Dec 16, 2006 10:58 GMT  ·  By

The world's first cloned cat just became a mother -- and she even did it without test tubes.

Copy Cat, who was cloned by Texas A&M University researchers in 2001, had three kittens in Bryan in September. "Mother and kittens are doing well," said Duane Kraemer, an A&M veterinary medicine professor who helped clone her and has been taking care of her since. "They're cute and we thought people ought to know about the birth,''

"But we're hoping it doesn't cause the same frenzy CC did.''

CC got worldwide attention after she was cloned at Texas A&M, which has cloned more species - including cattle, swine, goats, horses and a deer - than any other institution in the world.

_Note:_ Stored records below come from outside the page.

Fixpoint lower_lookup (cp : Z) (t : list (Z * Z * Z * Z)) : option Z :=
  match t with
  | [] => None
  | (lo, hi, st, d) :: t' =>
      if (lo <=? cp)%Z && (cp <=? hi)%Z && (Z.modulo (cp - lo) st =? 0)%Z
      then Some (cp + d)%Z else lower_lookup cp t'
  end.

Definition is_cased (ch : string) : bool :=
  match code_point ch with Some cp => in_ranges cp cased_table | None => false end.

Definition is_case_ignorable (ch : string) : bool :=
  match code_point ch with Some cp => in_ranges cp case_ignorable_table | None => false end.

Fixpoint skip_ignorable (cs : list string) : option string :=
  match cs with
  | [] => None
  | c :: cs' => if is_case_ignorable c then skip_ignorable cs' else Some c
  end.

(** CPython's [handle_capital_sigma]: U+03A3 lowers to the final sigma
    when a cased character precedes it and none follows it (case-
    ignorable characters skipped).  [before] is nearest first. *)
Definition final_sigma (before after : list string) : bool :=
  match skip_ignorable before with
  | Some c =>
      is_cased c && match skip_ignorable after with
                    | Some d => negb (is_cased d)
                    | None => true
                    end
  | None => false
  end.

Definition lower_char (before : list string) (ch : string) (after : list string) : string :=
  match code_point ch with
  | None => ch
  | Some cp =>
      if (cp =? 931)%Z then utf8_encode (if final_sigma before after then 962 else 963)%Z
      else if (cp =? 304)%Z then utf8_encode 105 ++ utf8_encode 775
      else match lower_lookup cp lower_table with
           | Some l => utf8_encode l
           | None => ch
           end
  end.

Fixpoint lower_go (before : list string) (cs : list string) : list string :=
  match cs with
  | [] => []
  | c :: after => lower_char before c after :: lower_go (c :: before) after
  end.

(** [str.lower()]. *)
Definition py_lower (s : string) : string := str_concat (lower_go [] (chars s)).

(** [sub in s] for strings. *)
Fixpoint py_in (sub s : string) : bool :=
  if String.prefix sub s then true
  else match s with
       | EmptyString => false
       | String _ s' => py_in sub s'
       end.

(** [x in [...]] for a list of strings. *)
Definition py_in_list (x : string) (l : list string) : bool :=
  existsb (String.eqb x) l.

(** [sep.join(parts)]. *)
Fixpoint py_join (sep : string) (parts : list string) : string :=
  match parts with
  | [] => ""
  | [p] => p
  | p :: ps => p ++ sep ++ py_join sep ps
  end.

(** ** Exceptions and printing

    The loader and the retriever print diagnostics and may raise; [M]
    threads the printed lines (stdout) and propagates exceptions. *)

Inductive exn :=
| FileNotFoundError (path : string)
| KeyError (key : string)
| JSONDecodeError (msg : string)
| OpenAIError (msg : string)
| IndexError
| ValueError (msg : string)
| GraphRecursionError.

Inductive result (A : Type) :=
| Ok (a : A)
| Raise (e : exn).
Arguments Ok {A} a.
Arguments Raise {A} e.

Definition M (A : Type) : Type := list string -> list string * result A.

Definition ret {A} (a : A) : M A := fun out => (out, Ok a).
Definition throw {A} (e : exn) : M A := fun out => (out, Raise e).
Definition bind {A B} (m : M A) (k : A -> M B) : M B :=
  fun out => match m out with
             | (out', Ok a) => k a out'
             | (out', Raise e) => (out', Raise e)
             end.
Definition print (line : string) : M unit := fun out => ((out ++ [line])%list, Ok tt).

Notation "x <- m ;; k" := (bind m (fun x => k))
  (at level 61, m at next level, right associativity).
Notation "m ;;; k" := (bind m (fun _ => k))
  (at level 61, right associativity).

(** ** Documents *)

Inductive source_tag := schedule | policy.

Record Document := mkDocument {
  page_content : string;
  source : source_tag
}.

(** A parsed JSON object: its keys with the [str()] of their values. *)
Definition record := list (string * string).

Fixpoint dict_get (t : record) (key : string) : option string :=
  match t with
  | [] => None
  | (k, v) :: t' => if String.eqb k key then Some v else dict_get t' key
  end.

(** [t[key]]: the value, or [KeyError]. *)
Definition getitem (t : record) (key : string) : M string :=
  match dict_get t key with
  | Some v => ret v
  | None => throw (KeyError key)
  end.

(** What [open(json_path)] followed by [json.load] yields; for a file
    that is not valid JSON, the message of the decoder's error. *)
Inductive json_file :=
| JsonNotFound
| JsonData (data : list record)
| JsonInvalid (msg : string).

(** The f-string of [_load_json_docs], fields read left to right. *)
Definition render_train (t : record) : M string :=
  name <- getitem t "name" ;;
  no <- getitem t "train_no" ;;
  src <- getitem t "source" ;;
  dst <- getitem t "destination" ;;
  price <- getitem t "price" ;;
  cls <- getitem t "class" ;;
  days <- getitem t "days" ;;
  ret ("Train " ++ name ++ " (" ++ no ++ ") travels from " ++ src ++ " "
       ++ "to " ++ dst ++ ". Price: " ++ price ++ ". Class: " ++ cls ++ ". "
       ++ "Days: " ++ days ++ ".").

Fixpoint json_docs_loop (data : list record) : M (list Document) :=
  match data with
  | [] => ret []
  | t :: ts =>
      text <- render_train t ;;
      rest <- json_docs_loop ts ;;
      ret (mkDocument text schedule :: rest)
  end.

Definition json_path := "train_data.json".
Definition policy_path := "policies.txt".

(** [TransitRetriever._load_json_docs]: only [FileNotFoundError] is caught. *)
Definition _load_json_docs (f : json_file) : M (list Document) :=
  match f with
  | JsonNotFound => print ("⚠️ Warning: " ++ json_path ++ " not found.") ;;; ret []
  | JsonData data => json_docs_loop data
  | JsonInvalid msg => throw (JSONDecodeError msg)
  end.

(** ** [RecursiveCharacterTextSplitter(chunk_size=500, chunk_overlap=80)]

    langchain_text_splitters' splitter with its defaults: separators
    ["\n\n", "\n", " ", ""], [keep_separator=True] (a separator is kept
    at the start of the piece that follows it), [strip_whitespace=True],
    [length_function=len]. *)

Definition chunk_size : nat := 500.
Definition chunk_overlap : nat := 80.

Definition _separators : list string := [nl ++ nl; nl; " "; ""].

Definition str_drop (n : nat) (s : string) : string :=
  String.substring n (String.length s - n) s.

(** [re.split(re.escape(sep), s)] for a non-empty [sep]: the pieces
    between leftmost non-overlapping occurrences, found byte by byte (the
    separators are ASCII, so these are the occurrences in the characters).
    [fuel] bounds the scan; [String.length s] is enough. *)
Fixpoint split_lit (fuel : nat) (sep s : string) : list string :=
  match fuel with
  | O => [s]
  | S f =>
      match s with
      | EmptyString => [""]
      | String c s' =>
          if String.prefix sep s then "" :: split_lit f sep (str_drop (String.length sep) s)
          else match split_lit f sep s' with
               | p :: ps => String c p :: ps
               | [] => [String c ""]
               end
      end
  end.

(** [_split_text_with_regex(text, separator, keep_separator=True)]. *)
Definition _split_text_with_regex (text sep : string) : list string :=
  let splits :=
    if String.eqb sep "" then chars text
    else match split_lit (String.length text) sep text with
         | p0 :: ps => p0 :: map (fun p => sep ++ p) ps
         | [] => []
         end in
  filter (fun s => negb (String.eqb s "")) splits.

(** [TextSplitter._join_docs]. *)
Definition _join_docs (docs : list string) (separator : string) : option string :=
  let text := py_strip (py_join separator docs) in
  if String.eqb text "" then None else Some text.

Definition opt_list {A} (o : option A) : list A :=
  match o with Some a => [a] | None => [] end.

(** The [while] loop of [_merge_splits] that drops splits from the
    front of [current_doc] once a chunk has been emitted. *)
Fixpoint pop_while (sep_len len_d : nat) (current : list string) (total : nat)
  : list string * nat :=
  match current with
  | [] => ([], total)
  | c :: rest =>
      if Nat.ltb chunk_overlap total || (Nat.ltb chunk_size (total + len_d + sep_len) && Nat.ltb 0 total)
      then pop_while sep_len len_d rest
             (total - (len c + (if Nat.ltb 1 (List.length current) then sep_len else 0)))
      else (current, total)
  end.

The father is Smokey, a naturally born tabby who was brought in to mate with CC. In fact, mom and dad are both tabbies with different markings. Two of the kittens resemble their mother, while the third has a gray coat like his father. "CC is not the first cloned cat to give birth", Kraemer said.

In New Orleans, two cloned wild African cats successfully mated to produce kittens. Kraemer, whose cloning experiments produced CC, said he intends to keep all of the kittens. His wife, Shirley Kraemer, said the kittens are healthy and just as playful as CC was when she was a kitten.